Median Nerve Injury in Ultrasound-Guided Hydrodissection and Corticosteroid Injections for Carpal Tunnel Syndrome.

机构信息

Radiology, Tri-Service General Hospital, National Defense Medical Center, Taipei, Taiwan.

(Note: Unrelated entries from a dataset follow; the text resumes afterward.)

Lemma arguments_at_ext m m' argv args ws :
  same_on m m' argv (argv + 4 * Z.of_nat (length ws)) -> same_on m m' args (args + chars ws) ->
  arguments_at m argv args ws -> arguments_at m' argv args ws.
Proof.
  revert argv args. induction ws as [|w ws IH]; intros argv args H1 H2; [done|].
  rewrite chars_cons in H2. cbn [length] in H1. pose proof (chars_nonneg ws).
  cbn [arguments_at]. intros (A & B & C). split_and!.
  - rewrite <- A. apply rd_le_ext. eapply same_on_weaken; [exact H1|lia|lia].
  - rewrite <- B. apply rd_bytes_ext. eapply same_on_weaken; [exact H2|lia|lia].
  - apply IH; [eapply same_on_weaken; [exact H1|lia|lia]|eapply same_on_weaken; [exact H2|lia|lia]|done].
Qed.

Section Stores.
Context {K D : Type}.
Implicit Types (s : riot (K := K) (D := D)).

(** [c] succeeds and only changes the RAM, as [R] says. *)
Definition stores {A} (c : cmd riot fault A) (R : memory -> memory -> Prop) : Prop :=
  forall s, wpe False c (fun _ s' => exists m, s' = set_ram m s /\ R (r_ram s) m) s.

Lemma stores_mono {A} (c : cmd riot fault A) (R R' : memory -> memory -> Prop) :
  stores c R -> (forall m m', R m m' -> R' m m') -> stores c R'.
Proof using. intros H HR s. eapply wpe_mono; [apply H|]. intros a s' (m & -> & Hm). eauto. Qed.

Lemma stores_seq {A B} (c : cmd riot fault A) (d : cmd riot fault B) (R1 R2 R : memory -> memory -> Prop) :
  stores c R1 -> stores d R2 -> (forall m m1 m2, R1 m m1 -> R2 m1 m2 -> R m m2) -> stores (c;; d) R.
Proof using.
  intros Hc Hd HR s. apply wpe_bind. eapply wpe_mono; [apply Hc|]. intros a s1 (m1 & -> & H1).
  eapply wpe_mono; [apply Hd|]. intros b s2 (m2 & -> & H2). exists m2. split; [done|]. by eapply HR.
Qed.

Lemma stores_then {A B} (c : cmd riot fault A) (d : cmd riot fault B) (R1 R2 : memory -> memory -> Prop) :
  stores c R1 -> stores d R2 -> stores (c;; d) (fun m m2 => exists m1, R1 m m1 /\ R2 m1 m2).
Proof using. intros Hc Hd. eapply stores_seq; [done|done|]. eauto. Qed.

(** Memory outside [lo, hi) is left alone. *)
Definition outside (lo hi : Z) (m m' : memory) : Prop :=
  forall a, a < lo \/ hi <= a -> rd8 m' a = rd8 m a.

Neurology, Tri-Service General Hospital, National Defense Medical Center, Taipei, Taiwan.

出版信息

Ultraschall Med. 2022 Apr;43(2):186-193. doi: 10.1055/a-1140-5717. Epub 2020 Jun 30.

Abstract

PURPOSE

Permanent nerve damage after corticosteroid injection has been suggested when symptoms of median nerve injury (MNI) are irreversible. We assess the outcomes of MNI and their association with ultrasonography (US)-guided hydrodissection and the following corticosteroid injection for symptomatic carpal tunnel syndrome (CTS).

METHODS

US-guided hydrodissection and the following corticosteroid injections were administered to 126 CTS patients. Occurrence of MNI, clinical data, and post-hydrodissection findings were evaluated. Post-hydrodissection findings included vascular injury during hydrodissection, altered echogenicity, reduced flattening ratio, and increased cross-sectional area of the MN at the inlet of the carpal tunnel (MN-CSA-Inlet) on ultrasonography after hydrodissection. The relevance of MNI with respect to these clinical data and findings was determined. The outcome was rated using Boston Carpal Tunnel Syndrome Questionnaire (BCTQ) scores.

RESULTS

Nine patients suffered MNI (incidence, 7.1 %) but improved significantly at follow-up. Clinical data and vascular injury during hydrodissection, altered echogenicity, and reduced flattening ratio after hydrodissection were unrelated to prolonged transient MNI (p > 0.05). MNI was significantly associated with increased CSA (p = 0.005). A CSA increase > 2 mm after hydrodissection yielded the greatest performance (0.979) for MNI in the receiver operating characteristic analysis. Decreases in BCTQ scores after injection did not differ significantly between groups with and without MNI (p > 0.05).

CONCLUSION

MNI during hydrodissection may be reversible. MNI is indicated by an increase in MN-CSA-inlet immediately after hydrodissection.

摘要

目的

当正中神经损伤(MNI)的症状不可逆转时,已经有人提出皮质类固醇注射后会造成永久性神经损伤。我们评估了 MNI 的结果及其与超声引导下液压分离术和随后用于治疗症状性腕管综合征(CTS)的皮质类固醇注射的关系。

方法

对 126 例 CTS 患者进行了超声引导下液压分离术和随后的皮质类固醇注射。评估了 MNI 的发生、临床资料和液压分离后的发现。液压分离后的发现包括液压分离过程中的血管损伤、回声改变、变平率降低以及 MN 在腕管入口处的横截面积(MN-CSA-入口)增加。确定 MNI 与这些临床数据和发现的相关性。使用波士顿腕管综合征问卷(BCTQ)评分来评估结果。

结果

9 例患者发生 MNI(发生率为 7.1%),但随访时明显改善。临床资料和液压分离过程中的血管损伤、液压分离后的回声改变和变平率与短暂性 MNI 延长无关(p>0.05)。MNI 与 CSA 增加显著相关(p=0.005)。液压分离后 CSA 增加>2mm 对 MNI 的诊断性能最佳(0.979)。注射后 BCTQ 评分的降低在有和没有 MNI 的组之间没有显著差异(p>0.05)。

结论

液压分离过程中的 MNI 可能是可逆的。MN-CSA-入口处的 MN-CSA 立即增加表明发生了 MNI。